Students here are busy absorbing lessons in acting, dancing and singing. But what they're also gaining at a tender age is lesson in being a professional.
"We're trying to bring a little bit of New York, a little bit of Broadway to Gainesville," says Sherwin Mackintosh, director of the Performing Arts Center at P.K. Yonge and one of two people who helped develop Rising Star. "We have a lot of talent and I have been encouraged by the level of talent. We're trying to provide a real professional atmosphere."
Geoffrey Owens, who played Elvin on the hit series "The Cosby Show" and is currently on staff at the FSU Acting Conservatory, is one of the teachers at Rising Star. He too believes that while the program teaches technical skills in the performing arts, what students really get out of it is a lesson in people skills and acting like a professional.
"This program is all about young people working together, learning how to learn, learning how to rehearse and learning how to perform," Owens says.
"They learn everything from how to be in a rehearsal situation in terms of attitude, etiquette, as well as learning lines, blocking, dancing, singing. In fact, in a way that is the most important part that they learn how to work together with other people in the right way," he says.
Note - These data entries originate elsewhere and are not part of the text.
(* ===== verification/Sent.v ===== *)
(** * The list of sent transfers

    [fileTransfer/store/sent.go]: the transfers being sent, by their
    identifier, the list of identifiers in storage, and the start-up that loads
    them again and collects the parts still to be sent.  As for received
    transfers, the map holds places of a heap, or a nil pointer. *)

From S2P Require Import Prelude GoBytes KV Base64 Json StateVector Effects FileMessage FtCypher.
From S2P Require Import Received SentTransfer.

Definition sentTransfersStorePrefix : string := "SentFileTransfersPrefix".
Definition sentTransfersStoreKey : string := "SentFileTransfers".
Definition sentTransfersStoreVersion : Z := 0.

Record Sent (ID Key TID : Type) `{FtCrypto Key TID} := mkSent {
  sn_transfers : gmap TID (option nat);
  sn_heap : list (SentTransfer ID Key TID);
  sn_kv : kv;
}.
Arguments mkSent {ID Key TID _}.
Arguments sn_transfers {ID Key TID _}.
Arguments sn_heap {ID Key TID _}.
Arguments sn_kv {ID Key TID _}.

Section code.
Context {S ID Key TID : Type} `{EKV S} `{FtCrypto Key TID}.
Context `{JsonCodec (sentTransferDisk ID)} `{JsonCodec (list TID)}.
Context (iter : gmap TID (option nat) -> list TID).

Abbreviation Sent := (Sent ID Key TID).

Definition marshalSentTransfersMap (transfers : gmap TID (option nat)) : list byte :=
  json_Marshal (iter transfers).

Definition Sent_save (now : Time) : act (S * Sent) unit := fun '(s, r) =>
  onStore (write (fun s => kv_Set (sn_kv r) s sentTransfersStoreKey
    (mkObject sentTransfersStoreVersion now (marshalSentTransfersMap (sn_transfers r))))) (s, r).

(** The loop of [NewOrLoadSent]: a transfer that does not load is skipped and
    stays in the map as a nil pointer; the unsent parts of the running ones are
    collected, each as its transfer and its number. *)
Fixpoint loadSentLoop (tids : list TID) (unsent : list (nat * Z)) (errCount : Z) :
    act (S * Sent) (list (nat * Z) * Z) := fun '(s, r) =>
  match tids with
  | [] => Done (s, r) (unsent, errCount)
  | tid :: tids =>
      match loadSentTransfer tid (sn_kv r) s with
      | Done s st =>
          let l := length (sn_heap r) in
          let r := mkSent (<[tid := Some l]> (sn_transfers r)) (sn_heap r ++ [st]) (sn_kv r) in
          if SentTransfer_Status st =? Running then
            match SentTransfer_GetUnsentParts st with
            | Ok parts => loadSentLoop tids (unsent ++ map (pair l) parts) errCount (s, r)
            | Err e => Fail (s, r) e
            | Panic => Crash
            end
          else loadSentLoop tids unsent errCount (s, r)
      | Fail s _ =>
          loadSentLoop tids unsent (errCount + 1)
            (s, mkSent (<[tid := None]> (sn_transfers r)) (sn_heap r) (sn_kv r))
      | Crash => Crash
      end
  end.

Definition NewOrLoadSent (v : kv) : act S (Sent * list (nat * Z)) := fun s =>
  match kv_Prefix v sentTransfersStorePrefix with
  | Ok v =>
      let r := mkSent ∅ [] v in
      match kv_Get v s sentTransfersStoreKey sentTransfersStoreVersion with
      | inl e =>
          if negb (ekv_Exists S e) then Done s (r, [])
          else Fail s (Wrapf "error loading sent transfer list from storage: %+v" [] e)
      | inr obj =>
          match unmarshalTransferIdList (Data obj) with
          | Ok tidList =>
              match loadSentLoop tidList [] 0 (s, r) with
              | Done (s, r) (unsent, errCount) =>
                  if (0 <? Z.of_nat (length tidList)) && (errCount =? Z.of_nat (length tidList))
                  then Fail s (Errorf "failed to load all %d sent transfers"
                                 [Z.of_nat (length tidList)])
                  else Done s (r, unsent)
              | Fail (s, _) e => Fail s e
              | Crash => Crash
              end
          | Err e => Fail s (Wrapf "could not unmarshal sent transfer list: %+v" [] e)
          | Panic => Crash
          end
      end
  | Err e => Fail s e
  | Panic => Crash
  end.

Definition Sent_AddTransfer (recipient : ID) (key : Key) (tid : TID) (fileName : string)
    (fileSize : Z) (parts : list (list byte)) (numFps : Z) (now : Time) : act (S * Sent) nat :=
  fun '(s, r) =>
  match sn_transfers r !! tid with
  | Some _ => Fail (s, r) (Errorf "sent transfer with ID %s already exists in map." [])
  | None =>
      match newSentTransfer recipient key tid fileName fileSize parts numFps (sn_kv r) now s with
      | Done s st =>
          let l := length (sn_heap r) in
          let r := mkSent (<[tid := Some l]> (sn_transfers r)) (sn_heap r ++ [st]) (sn_kv r) in
          (_ ← Sent_save now; mret l) (s, r)
      | Fail s _ => Fail (s, r) (Errorf "failed to make new sent transfer: %+v" [])
      | Crash => Crash
      end
  end.

Definition Sent_GetTransfer (r : Sent) (tid : TID) : option (option nat) := sn_transfers r !! tid.

Definition Sent_RemoveTransfer (tid : TID) (now : Time) : act (S * Sent) unit := fun '(s, r) =>
  match sn_transfers r !! tid with
  | None => Done (s, r) tt
  | Some _ => Sent_save now (s, mkSent (delete tid (sn_transfers r)) (sn_heap r) (sn_kv r))
  end.

(** An operation on the transfer at a place of the heap. *)
Definition onSent {A} (l : nat) (m : act (S * SentTransfer ID Key TID) A) : act (S * Sent) A :=
  fun '(s, r) =>
  match sn_heap r !! l with
  | Some st =>
      match m (s, st) with
      | Done (s, st) a => Done (s, mkSent (sn_transfers r) (<[l := st]> (sn_heap r)) (sn_kv r)) a
      | Fail (s, st) e => Fail (s, mkSent (sn_transfers r) (<[l := st]> (sn_heap r)) (sn_kv r)) e
      | Crash => Crash
      end
  | None => Crash
  end.
End code.

(** ** The invariant *)

Section invariant.
Context {S ID Key TID : Type} `{EKVLaws S} {rel : EKVReliable S} `{FtCryptoLaws Key TID}.
Context `{JsonCodec (sentTransferDisk ID)} `{JsonCodec (list TID)}.
Hypothesis list_ok : forall l : list TID, json_ok l.
Context (iter : gmap TID (option nat) -> list TID) `{!MapOrder iter}.
Implicit Types (r : Sent ID Key TID) (st : SentTransfer ID Key TID).

(** [tr_ok s v tid st arrived]: the transfer of the identifier, in storage, with
    the parts that arrived. *)
Definition tr_ok (s : S) (v : kv) (tid : TID) st (arrived : gset Z) : Prop :=
  exists nf Uf, st_tid st = tid /\ is_u 16 nf /\ st_durable s v st nf Uf arrived.

Record sent_inv (v : kv) (s : S) r : Prop := {
  si_handle : kv_handle v;
  si_kv : kv_Prefix v sentTransfersStorePrefix = Ok (sn_kv r);
  si_transfers tid ol : sn_transfers r !! tid = Some ol ->
    exists l st arrived, ol = Some l /\ sn_heap r !! l = Some st /\ tr_ok s (sn_kv r) tid st arrived;
  si_stored :
    match kv_Get (sn_kv r) s sentTransfersStoreKey sentTransfersStoreVersion with
    | inr obj => exists tids, json_Unmarshal (Data obj) = Some tids /\ NoDup tids /\
        (forall tid, tid ∈ tids <-> is_Some (sn_transfers r !! tid))
    | inl e => ekv_Exists S e = false /\ sn_transfers r = ∅
    end;
}.

Lemma sn_handle v s r : sent_inv v s r -> kv_handle (sn_kv r).
Proof. intros [Hh Hp _ _]. by eapply handle_prefix. Qed.

Lemma sent_prefix_inj (t1 t2 : TID) : makeSentTransferPrefix t1 = makeSentTransferPrefix t2 -> t1 = t2.
Proof.
  unfold makeSentTransferPrefix. intros Heq.
  apply (inj (String.append sentTransferStorePrefix)), b64Encode_inj in Heq.
  by apply tid_Bytes_inj.
Qed.

(** A change below one transfer's handle keeps the other transfers. *)
Lemma other_sent_kept (s s' : S) v tid' st A tid vt :
  kv_handle v -> tr_ok s v tid' st A -> kv_Prefix v (makeSentTransferPrefix tid) = Ok vt ->
  tid ≠ tid' -> within vt s s' -> tr_ok s' v tid' st A.
Proof.
  intros Hv (nf & Uf & Ht & Hnf & Hd) Hp Hne Hw. exists nf, Uf. split_and!; [done|done|].
  eapply st_durable_frame; [done..|]. intros u Hu Hu'.
  eapply (below_siblings v); [exact (std_kv _ _ _ _ _ _ Hd)|exact Hp| |exact Hu|exact Hu'].
  intros Heq%sent_prefix_inj. congruence.
Qed.
Record TransferInfo (Key : Type) := mkTransferInfo {
  ti_FileName : string;
  ti_FileType : string;
  ti_Key : Key;
  ti_Mac : list byte;
  ti_NumParts : Z;           (* uint16 *)
  ti_Size : Z;               (* uint32 *)
  ti_Retry : spec_float;
  ti_Preview : list byte;
}.
Arguments mkTransferInfo {Key}.
Arguments ti_FileName {Key}.
Arguments ti_FileType {Key}.
Arguments ti_Key {Key}.
Arguments ti_Mac {Key}.
Arguments ti_NumParts {Key}.
Arguments ti_Size {Key}.
Arguments ti_Retry {Key}.
Arguments ti_Preview {Key}.

Section info.
Context {Key TID : Type} `{FtCrypto Key TID} `{ProtoNewFileTransfer}.

Definition TransferInfo_Marshal (ti : TransferInfo Key) : error + list byte :=
  proto_Marshal (mkNewFileTransfer (ti_FileName ti) (ti_FileType ti) (key_Bytes (ti_Key ti))
    (ti_Mac ti) (ti_NumParts ti) (ti_Size ti) (ti_Retry ti) (ti_Preview ti)).

Definition UnmarshalTransferInfo (data : list byte) : error + TransferInfo Key :=
  match proto_Unmarshal data with
  | inl e => inl e
  | inr m =>
      inr (mkTransferInfo (pb_FileName m) (pb_FileType m) (UnmarshalTransferKey (pb_TransferKey m))
             (pb_TransferMac m) (u16 (pb_NumParts m)) (pb_Size m) (pb_Retry m) (pb_Preview m))
  end.
End info.

(** ** The manager *)

(** The fingerprints registered with cMix, each with its processor (the place
    of the received transfer and the cypher's number), and the queue of parts
    to send (the place of the sent transfer and the part's number). *)
Record ftManager (S ID Key TID : Type) `{FtCrypto Key TID} := mkFtManager {
  ft_store : S;
  ft_sent : Sent ID Key TID;
  ft_received : Received Key TID;
  ft_fingerprints : gmap (list byte) (nat * Z);
  ft_batchQueue : list (nat * Z);
}.
Arguments mkFtManager {S ID Key TID _}.
Arguments ft_store {S ID Key TID _}.
Arguments ft_sent {S ID Key TID _}.
Arguments ft_received {S ID Key TID _}.
Arguments ft_fingerprints {S ID Key TID _}.
Arguments ft_batchQueue {S ID Key TID _}.

Section manager.
Context {S ID Key TID : Type} `{EKV S} `{FtCrypto Key TID} `{ProtoNewFileTransfer}.
Context `{JsonCodec receivedTransferDisk} `{JsonCodec (sentTransferDisk ID)} `{JsonCodec (list TID)}.
Context (iter : gmap TID (option nat) -> list TID).
(** [ftCrypto.CreateTransferMAC] *)
Context (CreateTransferMAC : list byte -> Key -> list byte).
(** [cmix.GetMaxMessageLength()] *)
Context (maxMessageLength : Z).

Abbreviation ftManager := (ftManager S ID Key TID).

Definition onSentList {A} (m : act (S * Sent ID Key TID) A) : act ftManager A :=
  zoom (fun t => (ft_store t, ft_sent t))
       (fun '(s, r) t => mkFtManager s r (ft_received t) (ft_fingerprints t) (ft_batchQueue t)) m.
(* ===== verification/Fingerprints.v ===== *)
(** * Fingerprints

    [cmix/message/fingerprints.go]: for every reception identity, the
    processors that wait for a message with a given fingerprint.  A fingerprint
    is taken out when a message uses it. *)

From S2P Require Import Prelude.

Record FingerprintsManager (ID FP P : Type) `{Countable ID} `{Countable FP} := mkFingerprintsManager {
  fpMap : gmap ID (gmap FP P);
  standardID : ID;
}.
Arguments mkFingerprintsManager {ID FP P _ _ _ _}.
Arguments fpMap {ID FP P _ _ _ _}.
Arguments standardID {ID FP P _ _ _ _}.

Section code.
Context {ID FP P : Type} `{Countable ID} `{Countable FP}.

Abbreviation manager := (FingerprintsManager ID FP P).

Definition fm_setMap (f : manager) (m : gmap ID (gmap FP P)) : manager :=
  mkFingerprintsManager m (standardID f).

Definition newFingerprints (standard : ID) : manager := mkFingerprintsManager ∅ standard.

(** [f.fpMap[cid]] of a missing identity is the nil map, which reads as empty. *)
Definition fm_of (f : manager) (cid : ID) : gmap FP P := default ∅ (fpMap f !! cid).

(** Deletes the inner map when it has become empty. *)
Definition dropEmpty (m : gmap ID (gmap FP P)) (cid : ID) : gmap ID (gmap FP P) :=
  if (size (default ∅ (m !! cid)) =? 0)%nat then delete cid m else m.

Definition fm_pop (f : manager) (cid : ID) (fp : FP) : manager * option P :=
  match fpMap f !! cid with
  | Some idFpMap =>
      match idFpMap !! fp with
      | Some proc =>
          (fm_setMap f (dropEmpty (<[cid := delete fp idFpMap]> (fpMap f)) cid), Some proc)
      | None => (f, None)
      end
  | None => (f, None)
  end.

(** A nil identity stands for the standard one. *)
Definition AddFingerprint (f : manager) (clientID : option ID) (fp : FP) (mp : P) :
    manager * option error :=
  let cid := default (standardID f) clientID in
  let m := match fpMap f !! cid with
           | Some _ => fpMap f
           | None => <[cid := ∅]> (fpMap f)
           end in
  match default ∅ (m !! cid) !! fp with
  | Some _ => (fm_setMap f m, Some (Errorf "fingerprint %s already exists" []))
  | None => (fm_setMap f (<[cid := <[fp := mp]> (default ∅ (m !! cid))]> m), None)
  end.
(* ===== verification/Services.v ===== *)
(** * Services

    [cmix/message/services.go], [serviceInterface.go], [serviceTracker.go] and
    [fallthrough.go]: processors for messages that no fingerprint identifies.
    Every message carries a hash that depends on its contents and on the
    preimage of the service it is for; the client tries the preimages of its
    services.  The hashes are those of [sih], outside this repository: the
    class [Sih]. *)

From S2P Require Import Prelude GoBytes.

Class Sih (ID Preimage : Type) := {
  sih_Default : string;
  MakePreimage : list byte -> string -> Preimage;
  sih_ForMe : Preimage -> list byte -> list byte -> bool;      (* preimage, contents, hash *)
  (* pickup, contents, identifier, tags, hash: the matched tags, the metadata
     and whether the message is for the service; an error is logged and
     answered with what was found *)
  EvaluateCompressedSIH : ID -> list byte -> list byte -> list string -> list byte ->
    list string * list byte * bool;
}.

Record Service := mkService {
  sv_Identifier : list byte;
  sv_Tag : string;
  sv_Metadata : list byte;
}.

Record CompressedService := mkCompressedService {
  cs_Identifier : list byte;
  cs_Tags : list string;
  cs_Metadata : list byte;
}.

(** [service]: an entry of the map.  The processor may be nil, and so may the
    list of default processors. *)
Record service (P : Type) := mkServiceEntry {
  se_Service : Service;
  se_Processor : option P;
  se_defaultList : option (list P);
}.
Arguments mkServiceEntry {P}.
Arguments se_Service {P}.
Arguments se_Processor {P}.
Arguments se_defaultList {P}.

Record compressedService (P : Type) := mkCompressedEntry {
  ce_Service : CompressedService;
  ce_Processor : option P;
}.
Arguments mkCompressedEntry {P}.
Arguments ce_Service {P}.
Arguments ce_Processor {P}.

Section types.
Context (ID Preimage P : Type) `{Countable ID} `{Countable Preimage}.

Abbreviation serviceMap := (gmap ID (gmap Preimage (service P))).
Abbreviation compressedMap := (gmap ID (gmap Preimage (compressedService P))).

(** A tracker is a callback: the number of them and what they were last
    called with are the tracked state. *)
Record ServicesManager := mkServicesManager {
  sm_services : serviceMap;
  sm_compressedServices : compressedMap;
  sm_trackers : nat;
  sm_numServices : Z;
  sm_sl : gmap ID (list Service);
  sm_csl : gmap ID (list CompressedService);
}.
End types.
Arguments mkServicesManager {ID Preimage P _ _ _ _}.
Arguments sm_services {ID Preimage P _ _ _ _}.
Arguments sm_compressedServices {ID Preimage P _ _ _ _}.
Arguments sm_trackers {ID Preimage P _ _ _ _}.
Arguments sm_numServices {ID Preimage P _ _ _ _}.
Arguments sm_sl {ID Preimage P _ _ _ _}.
Arguments sm_csl {ID Preimage P _ _ _ _}.

Section code.
Context {ID Preimage P : Type} `{Countable ID} `{Countable Preimage} `{EqDecision P}.
Context `{Sih ID Preimage}.
Context (idBytes : ID -> list byte).
(** Iteration order of the two kinds of maps. *)
Context (iterS : gmap Preimage (service P) -> list Preimage).
Context (iterC : gmap Preimage (compressedService P) -> list Preimage).

Abbreviation manager := (ServicesManager ID Preimage P).

(** The receiver is a copy, so the lazily evaluated field is never kept. *)
Definition Service_preimage (s : Service) : Preimage := MakePreimage (sv_Identifier s) (sv_Tag s).
Definition Service_ForMe (s : Service) (contents hash : list byte) : bool :=
  sih_ForMe (Service_preimage s) contents hash.
Definition CompressedService_preimage (s : CompressedService) : Preimage :=
  MakePreimage (cs_Identifier s) "compressed".
Definition CompressedService_ForMe (s : CompressedService) (pickup : ID) (contents hash : list byte) :
    list string * bool * list byte :=
  let '(tags, metadata, found) :=
    EvaluateCompressedSIH pickup contents (cs_Identifier s) (cs_Tags s) hash in
  (tags, found, metadata).

Definition GetDefaultService (recipient : ID) : Service :=
  mkService (idBytes recipient) sih_Default (idBytes recipient).

Definition NewServices : manager := mkServicesManager ∅ ∅ 0 0 ∅ ∅.

(** Processors, tags, metadata and whether the message is for the client. *)
Definition found : Type := list (option P) * list string * list byte * bool.

(** The values of a map in iteration order. *)
Definition entries {V} (iter : gmap Preimage V -> list Preimage) (m : gmap Preimage V) : list V :=
  omap (fun k => m !! k) (iter m).

(** The first loop of [get]; [None] when no service matches. *)
Fixpoint matchService (contents hash : list byte) (l : list (service P)) : option found :=
  match l with
  | [] => None
  | s :: l =>
      if Service_ForMe (se_Service s) contents hash then
        match se_defaultList s with
        | None =>
            if String.eqb (sv_Tag (se_Service s)) sih_Default then Some ([], [], [], false)
            else match se_Processor s with
                 | None => Some ([], [], [], true)
                 | Some p => Some ([Some p], [sv_Tag (se_Service s)], sv_Metadata (se_Service s), true)
                 end
        | Some ps => Some (Some <$> ps, [sih_Default], [], true)
        end
      else matchService contents hash l
  end.

(** The second loop. *)
Fixpoint matchCompressed (clientID : ID) (contents hash : list byte)
    (l : list (compressedService P)) : option found :=
  match l with
  | [] => None
  | c :: l =>
      let '(tags, forMe, metadata) := CompressedService_ForMe (ce_Service c) clientID contents hash in
      if forMe then Some ([ce_Processor c], tags, metadata, true)
      else matchCompressed clientID contents hash l
  end.

Definition sm_get (sm : manager) (cid : ID) (receivedSIH contents : list byte) : found :=
  match matchService contents receivedSIH (entries iterS (default ∅ (sm_services sm !! cid))) with
  | Some r => r
  | None =>
      match matchCompressed cid contents receivedSIH
              (entries iterC (default ∅ (sm_compressedServices sm !! cid))) with
      | Some r => r
      | None => ([], [], [], false)
      end
  end.

(** The service lists that the trackers are called with. *)
Definition makeServiceList (m : gmap ID (gmap Preimage (service P))) : gmap ID (list Service) :=
  (fun sMap => se_Service <$> entries iterS sMap) <$> m.
Definition makeCompressedServiceList (m : gmap ID (gmap Preimage (compressedService P))) :
    gmap ID (list CompressedService) :=
  (fun sMap => ce_Service <$> entries iterC sMap) <$> m.

Definition triggerServiceTracking (sm : manager) : manager :=
  if (sm_trackers sm =? 0)%nat then sm
  else mkServicesManager (sm_services sm) (sm_compressedServices sm) (sm_trackers sm)
         (sm_numServices sm) (makeServiceList (sm_services sm))
         (makeCompressedServiceList (sm_compressedServices sm)).

Definition TrackServices (sm : manager) (tracker : bool) : manager :=
  if tracker then mkServicesManager (sm_services sm) (sm_compressedServices sm)
                    (S (sm_trackers sm)) (sm_numServices sm) (sm_sl sm) (sm_csl sm)
  else sm.

Definition GetServices (sm : manager) : gmap ID (list Service) * gmap ID (list CompressedService) :=
  (sm_sl sm, sm_csl sm).

Definition sm_setServices (sm : manager) (m : gmap ID (gmap Preimage (service P))) (n : Z) : manager :=
  mkServicesManager m (sm_compressedServices sm) (sm_trackers sm) n (sm_sl sm) (sm_csl sm).
Definition sm_setCompressed (sm : manager) (m : gmap ID (gmap Preimage (compressedService P))) (n : Z) :
    manager :=
  mkServicesManager (sm_services sm) m (sm_trackers sm) n (sm_sl sm) (sm_csl sm).

(** The entry of a default service that exists is taken before its list grows,
    so the new processor is lost. *)
Definition AddService (sm : manager) (clientID : ID) (newService : Service) (response : option P) :
    result manager :=
  let newEntry := mkServiceEntry newService response None in
  let idMap := default ∅ (sm_services sm !! clientID) in
  let old := idMap !! Service_preimage newService in
  newEntry ← (if String.eqb (sv_Tag newService) sih_Default then
      if bool_decide (sv_Identifier newService = idBytes clientID) then
        match old with
        | Some oldDefault => Ok oldDefault
        | None => Ok (mkServiceEntry (mkService (sv_Identifier newService) (sv_Tag newService)
                        (idBytes clientID)) response None)
        end
      else Panic
    else match old with
         | Some _ => Panic
         | None => Ok newEntry
         end);
  Ok (triggerServiceTracking (sm_setServices sm
        (<[clientID := <[Service_preimage newService := newEntry]> idMap]> (sm_services sm))
        (u64 (sm_numServices sm + 1)))).

Definition UpsertCompressedService (sm : manager) (clientID : ID) (newService : CompressedService)
    (response : option P) : manager :=
  let idMap := default ∅ (sm_compressedServices sm !! clientID) in
  let k := CompressedService_preimage newService in
  let n := match idMap !! k with Some _ => sm_numServices sm | None => u64 (sm_numServices sm + 1) end in
  triggerServiceTracking (sm_setCompressed sm
    (<[clientID := <[k := mkCompressedEntry newService response]> idMap]> (sm_compressedServices sm)) n).

(** The place of a processor in the list. *)
Fixpoint removeProcessor (p : option P) (l : list P) : option (list P) :=
  match l with
  | [] => None
  | q :: l => if bool_decide (p = Some q) then Some l else cons q <$> removeProcessor p l
  end.

Definition DeleteService (sm : manager) (cid : ID) (toDelete : Service) (processor : option P) : manager :=
  match sm_services sm !! cid with
  | None => sm
  | Some idSMap =>
      match idSMap !! Service_preimage toDelete with
      | None => sm
      | Some e =>
          let shorter := match se_defaultList e with
                         | Some l => if (1 <? length l)%nat then removeProcessor processor l else None
                         | None => None
                         end in
          match shorter with
          | Some l =>
              sm_setServices sm (<[cid := <[Service_preimage toDelete :=
                mkServiceEntry (se_Service e) (se_Processor e) (Some l)]> idSMap]> (sm_services sm))
                (sm_numServices sm)
          | None =>
              triggerServiceTracking (sm_setServices sm
                (<[cid := delete (Service_preimage toDelete) idSMap]> (sm_services sm))
                (u64 (sm_numServices sm - 1)))
          end
      end
  end.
Rising Star just completed its first summer session and another begins Tuesday. That program runs through July 16 and will culminate in a performance showcasing the students' talents.
Mackintosh, who co-wrote the musicals "Slingshot" and "Upside Down," and longtime friend Keith Watson, CEO of Keith Watson Productions and producer of Rising Star Academy, are the inspiration behind Rising Star.
"One of our goals was really to have a confidence-boosting opportunity for the kids," says Watson "It's really encouraging to see them come and the different levels of ability, and training working as a team and all coming together."
Andrew Suchman, a 16-year-old who attends P.K. Yonge, says he joined the summer program to enhance his acting, singing and dancing abilities, and ended up learning how to take the material he is handed more seriously.
"You have all these professional people who know what they're talking about," he says. "They've experienced it."
Studies show that involvement in the performing arts has a positive influence on children's development and in the development of both the right and left sides of the brain, Mackintosh says.
"Children in performing arts do better on the SATs and score higher in math because of being able to juggle a lot of things at the same time," he says.
The performing arts also have a positive influence on children's self-esteem.
Judging by the excited chatter that fills the theater during rehearsal, and the delighted smiles as one child masters a dance step and another runs toward Watson to show off his new trick of spinning a hula hoop on one arm, that goal is often achieved at Rising Star.
Julian Ares, 16, of Eastside High School, sees Rising Star as a place he can finally fit in.
"It's a lot friendlier here than school," he says. "It's a lot less judging. I enjoy it more that way. At school I'm an outcast. Here, I'm all right."
Students train hard and look forward to their end-of-session musical. The production is a composite of various plays that can range from an adaptation of "Stone Soup," performed by the elementary school students, various scenes from "Charlie Brown," by the middle school, and scenes from William Shakespeare's plays by the high-schoolers. Both classic and modern Broadway pieces from such hits as "Whizz" and "Wicked" are among those featured, as well as a rendition of "There's No Business Like Show Business."
The summer program however, is primarily an opportunity for children and teens to express themselves, discover their talents and have some fun.
"Today for the first time it really clicked," Owens said during a recent day at Session I. "This is gratifying, but it's also fun. Especially, I see my 6-year-old stamp and put out his arms on that last note of 'There's No Business Like Show Business.' Oh gosh! It's great."